- _Raw data_
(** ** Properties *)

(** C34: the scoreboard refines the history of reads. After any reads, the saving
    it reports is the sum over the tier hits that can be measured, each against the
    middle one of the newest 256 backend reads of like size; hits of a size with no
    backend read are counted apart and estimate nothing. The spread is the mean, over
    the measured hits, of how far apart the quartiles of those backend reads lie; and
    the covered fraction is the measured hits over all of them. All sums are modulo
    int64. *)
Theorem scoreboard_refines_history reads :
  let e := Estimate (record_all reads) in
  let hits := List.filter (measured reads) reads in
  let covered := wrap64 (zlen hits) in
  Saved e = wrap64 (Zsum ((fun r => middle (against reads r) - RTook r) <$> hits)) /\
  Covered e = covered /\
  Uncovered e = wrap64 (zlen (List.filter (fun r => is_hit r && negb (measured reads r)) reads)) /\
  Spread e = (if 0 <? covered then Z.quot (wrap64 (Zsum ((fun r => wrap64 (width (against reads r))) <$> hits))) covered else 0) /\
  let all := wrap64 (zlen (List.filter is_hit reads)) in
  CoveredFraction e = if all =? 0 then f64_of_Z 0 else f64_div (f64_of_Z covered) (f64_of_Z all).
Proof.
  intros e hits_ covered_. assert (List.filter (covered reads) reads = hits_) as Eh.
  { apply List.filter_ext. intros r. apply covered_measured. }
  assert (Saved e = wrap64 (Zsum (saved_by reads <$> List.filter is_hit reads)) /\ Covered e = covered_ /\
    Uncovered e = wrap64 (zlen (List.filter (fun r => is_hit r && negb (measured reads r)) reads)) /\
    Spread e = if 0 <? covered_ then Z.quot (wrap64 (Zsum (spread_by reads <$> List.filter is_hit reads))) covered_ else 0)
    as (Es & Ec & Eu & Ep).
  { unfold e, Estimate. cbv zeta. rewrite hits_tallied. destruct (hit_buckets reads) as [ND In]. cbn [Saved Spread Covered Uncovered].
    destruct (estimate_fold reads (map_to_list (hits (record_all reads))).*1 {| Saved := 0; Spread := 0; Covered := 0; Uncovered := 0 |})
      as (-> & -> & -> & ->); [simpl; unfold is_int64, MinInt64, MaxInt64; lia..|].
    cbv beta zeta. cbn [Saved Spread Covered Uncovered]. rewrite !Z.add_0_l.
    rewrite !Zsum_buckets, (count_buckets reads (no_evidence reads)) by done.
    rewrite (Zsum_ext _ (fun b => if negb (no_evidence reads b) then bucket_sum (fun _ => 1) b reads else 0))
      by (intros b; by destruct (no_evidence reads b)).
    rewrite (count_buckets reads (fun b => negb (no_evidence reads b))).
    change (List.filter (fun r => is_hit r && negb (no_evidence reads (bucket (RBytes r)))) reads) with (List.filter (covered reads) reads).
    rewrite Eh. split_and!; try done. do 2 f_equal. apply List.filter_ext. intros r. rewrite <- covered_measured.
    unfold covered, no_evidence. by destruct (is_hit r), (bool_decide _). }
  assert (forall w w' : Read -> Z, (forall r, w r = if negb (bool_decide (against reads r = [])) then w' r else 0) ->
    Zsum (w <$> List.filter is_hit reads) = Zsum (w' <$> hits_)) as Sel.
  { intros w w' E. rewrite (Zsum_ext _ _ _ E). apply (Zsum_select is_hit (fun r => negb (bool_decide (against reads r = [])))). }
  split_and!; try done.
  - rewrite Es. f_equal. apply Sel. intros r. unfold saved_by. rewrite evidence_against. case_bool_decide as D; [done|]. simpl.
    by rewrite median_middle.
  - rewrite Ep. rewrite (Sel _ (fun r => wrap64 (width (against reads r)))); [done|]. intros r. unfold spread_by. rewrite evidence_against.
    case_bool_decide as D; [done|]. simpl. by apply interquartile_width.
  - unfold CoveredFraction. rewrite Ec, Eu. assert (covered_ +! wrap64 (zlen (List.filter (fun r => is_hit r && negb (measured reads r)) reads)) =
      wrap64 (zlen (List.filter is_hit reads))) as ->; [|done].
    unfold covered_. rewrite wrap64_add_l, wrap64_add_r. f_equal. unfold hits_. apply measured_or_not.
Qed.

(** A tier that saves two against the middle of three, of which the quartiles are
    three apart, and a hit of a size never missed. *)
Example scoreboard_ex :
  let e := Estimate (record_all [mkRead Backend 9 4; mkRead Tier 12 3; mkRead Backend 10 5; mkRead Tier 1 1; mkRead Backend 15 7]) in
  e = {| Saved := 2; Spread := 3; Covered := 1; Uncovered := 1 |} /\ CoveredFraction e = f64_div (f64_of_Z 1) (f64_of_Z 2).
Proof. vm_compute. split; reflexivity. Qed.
--
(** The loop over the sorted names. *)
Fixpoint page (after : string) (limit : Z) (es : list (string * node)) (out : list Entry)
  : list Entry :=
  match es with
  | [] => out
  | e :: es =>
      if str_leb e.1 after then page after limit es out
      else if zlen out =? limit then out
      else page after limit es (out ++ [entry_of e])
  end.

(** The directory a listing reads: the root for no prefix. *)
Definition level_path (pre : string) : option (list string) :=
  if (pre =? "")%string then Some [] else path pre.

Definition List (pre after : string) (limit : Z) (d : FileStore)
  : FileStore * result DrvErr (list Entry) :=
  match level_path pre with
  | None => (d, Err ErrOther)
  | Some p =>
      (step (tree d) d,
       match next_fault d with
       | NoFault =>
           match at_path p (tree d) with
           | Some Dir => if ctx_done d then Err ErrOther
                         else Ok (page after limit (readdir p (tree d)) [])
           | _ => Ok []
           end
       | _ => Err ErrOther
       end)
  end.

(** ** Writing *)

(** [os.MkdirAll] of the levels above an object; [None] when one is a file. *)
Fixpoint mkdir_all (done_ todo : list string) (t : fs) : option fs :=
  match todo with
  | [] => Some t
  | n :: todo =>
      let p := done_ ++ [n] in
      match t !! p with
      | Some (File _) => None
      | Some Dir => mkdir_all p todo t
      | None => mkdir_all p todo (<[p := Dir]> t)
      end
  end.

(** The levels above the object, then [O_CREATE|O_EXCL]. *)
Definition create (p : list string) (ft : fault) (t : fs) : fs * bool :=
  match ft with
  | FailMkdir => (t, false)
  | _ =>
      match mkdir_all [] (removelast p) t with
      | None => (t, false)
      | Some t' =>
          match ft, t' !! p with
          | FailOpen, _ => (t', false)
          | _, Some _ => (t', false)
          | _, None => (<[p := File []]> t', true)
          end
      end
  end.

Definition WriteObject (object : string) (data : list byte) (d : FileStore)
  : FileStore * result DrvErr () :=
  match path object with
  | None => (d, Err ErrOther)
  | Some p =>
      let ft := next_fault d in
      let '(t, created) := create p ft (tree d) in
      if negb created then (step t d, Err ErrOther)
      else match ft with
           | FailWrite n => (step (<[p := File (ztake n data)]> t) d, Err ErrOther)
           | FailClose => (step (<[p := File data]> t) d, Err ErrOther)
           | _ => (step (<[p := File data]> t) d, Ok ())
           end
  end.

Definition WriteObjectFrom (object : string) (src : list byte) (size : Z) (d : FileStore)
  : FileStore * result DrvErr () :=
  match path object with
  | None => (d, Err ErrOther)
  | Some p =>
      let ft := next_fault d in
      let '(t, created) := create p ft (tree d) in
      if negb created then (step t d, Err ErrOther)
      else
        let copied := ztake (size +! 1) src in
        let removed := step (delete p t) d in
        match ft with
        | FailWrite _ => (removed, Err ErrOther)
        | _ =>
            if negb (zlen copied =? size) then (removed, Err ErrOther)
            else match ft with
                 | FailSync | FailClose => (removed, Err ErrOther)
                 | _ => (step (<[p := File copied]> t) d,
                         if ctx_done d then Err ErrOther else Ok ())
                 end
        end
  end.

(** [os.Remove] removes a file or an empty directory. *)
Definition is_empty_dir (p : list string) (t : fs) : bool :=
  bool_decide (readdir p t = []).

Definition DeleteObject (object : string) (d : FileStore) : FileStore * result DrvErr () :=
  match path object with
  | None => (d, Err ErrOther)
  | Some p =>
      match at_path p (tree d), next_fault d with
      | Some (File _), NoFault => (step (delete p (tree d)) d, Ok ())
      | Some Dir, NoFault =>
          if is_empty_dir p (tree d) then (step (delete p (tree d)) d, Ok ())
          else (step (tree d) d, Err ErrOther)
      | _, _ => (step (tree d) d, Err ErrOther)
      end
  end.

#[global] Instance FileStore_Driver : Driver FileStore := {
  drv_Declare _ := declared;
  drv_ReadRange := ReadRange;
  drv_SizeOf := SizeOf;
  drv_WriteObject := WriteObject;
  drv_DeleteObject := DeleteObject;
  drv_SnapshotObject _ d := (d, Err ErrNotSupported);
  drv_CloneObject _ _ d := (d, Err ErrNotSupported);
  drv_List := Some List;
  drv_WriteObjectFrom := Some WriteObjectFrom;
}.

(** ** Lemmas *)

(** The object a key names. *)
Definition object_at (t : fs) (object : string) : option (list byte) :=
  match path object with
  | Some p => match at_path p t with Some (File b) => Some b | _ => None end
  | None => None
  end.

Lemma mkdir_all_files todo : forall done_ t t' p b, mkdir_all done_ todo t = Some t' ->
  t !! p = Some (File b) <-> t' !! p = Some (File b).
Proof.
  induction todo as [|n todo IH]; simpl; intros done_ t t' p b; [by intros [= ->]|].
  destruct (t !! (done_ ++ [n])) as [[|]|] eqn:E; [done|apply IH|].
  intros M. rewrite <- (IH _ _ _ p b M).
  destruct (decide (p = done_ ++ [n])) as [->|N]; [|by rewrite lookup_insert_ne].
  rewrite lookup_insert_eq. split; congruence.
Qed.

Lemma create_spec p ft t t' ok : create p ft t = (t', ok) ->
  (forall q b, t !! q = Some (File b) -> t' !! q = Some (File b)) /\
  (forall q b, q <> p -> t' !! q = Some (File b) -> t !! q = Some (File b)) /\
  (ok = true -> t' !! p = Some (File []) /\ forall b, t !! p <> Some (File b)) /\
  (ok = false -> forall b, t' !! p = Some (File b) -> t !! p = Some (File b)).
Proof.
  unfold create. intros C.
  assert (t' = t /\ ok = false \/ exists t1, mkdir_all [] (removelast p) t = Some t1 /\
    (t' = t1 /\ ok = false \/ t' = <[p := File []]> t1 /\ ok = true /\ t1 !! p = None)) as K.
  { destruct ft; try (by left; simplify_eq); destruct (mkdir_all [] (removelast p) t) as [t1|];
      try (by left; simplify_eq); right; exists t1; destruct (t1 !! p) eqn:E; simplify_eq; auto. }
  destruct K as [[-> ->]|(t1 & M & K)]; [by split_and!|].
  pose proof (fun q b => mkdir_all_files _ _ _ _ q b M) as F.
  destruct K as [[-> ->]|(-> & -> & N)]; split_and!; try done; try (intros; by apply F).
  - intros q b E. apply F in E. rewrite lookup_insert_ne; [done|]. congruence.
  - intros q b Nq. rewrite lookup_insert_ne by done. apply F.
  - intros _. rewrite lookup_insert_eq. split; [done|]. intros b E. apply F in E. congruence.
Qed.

- _Task description_
Return the span of lines in the data above that opens at the line with "data]> t) d, Ok ())" and closes at the line with "if is_empty_dir p", exactly, ends included, nothing else.

- _Written response_
           | _ => (step (<[p := File data]> t) d, Ok ())
           end
  end.

Definition WriteObjectFrom (object : string) (src : list byte) (size : Z) (d : FileStore)
  : FileStore * result DrvErr () :=
  match path object with
  | None => (d, Err ErrOther)
  | Some p =>
      let ft := next_fault d in
      let '(t, created) := create p ft (tree d) in
      if negb created then (step t d, Err ErrOther)
      else
        let copied := ztake (size +! 1) src in
        let removed := step (delete p t) d in
        match ft with
        | FailWrite _ => (removed, Err ErrOther)
        | _ =>
            if negb (zlen copied =? size) then (removed, Err ErrOther)
            else match ft with
                 | FailSync | FailClose => (removed, Err ErrOther)
                 | _ => (step (<[p := File copied]> t) d,
                         if ctx_done d then Err ErrOther else Ok ())
                 end
        end
  end.

(** [os.Remove] removes a file or an empty directory. *)
Definition is_empty_dir (p : list string) (t : fs) : bool :=
  bool_decide (readdir p t = []).

Definition DeleteObject (object : string) (d : FileStore) : FileStore * result DrvErr () :=
  match path object with
  | None => (d, Err ErrOther)
  | Some p =>
      match at_path p (tree d), next_fault d with
      | Some (File _), NoFault => (step (delete p (tree d)) d, Ok ())
      | Some Dir, NoFault =>
          if is_empty_dir p (tree d) then (step (delete p (tree d)) d, Ok ())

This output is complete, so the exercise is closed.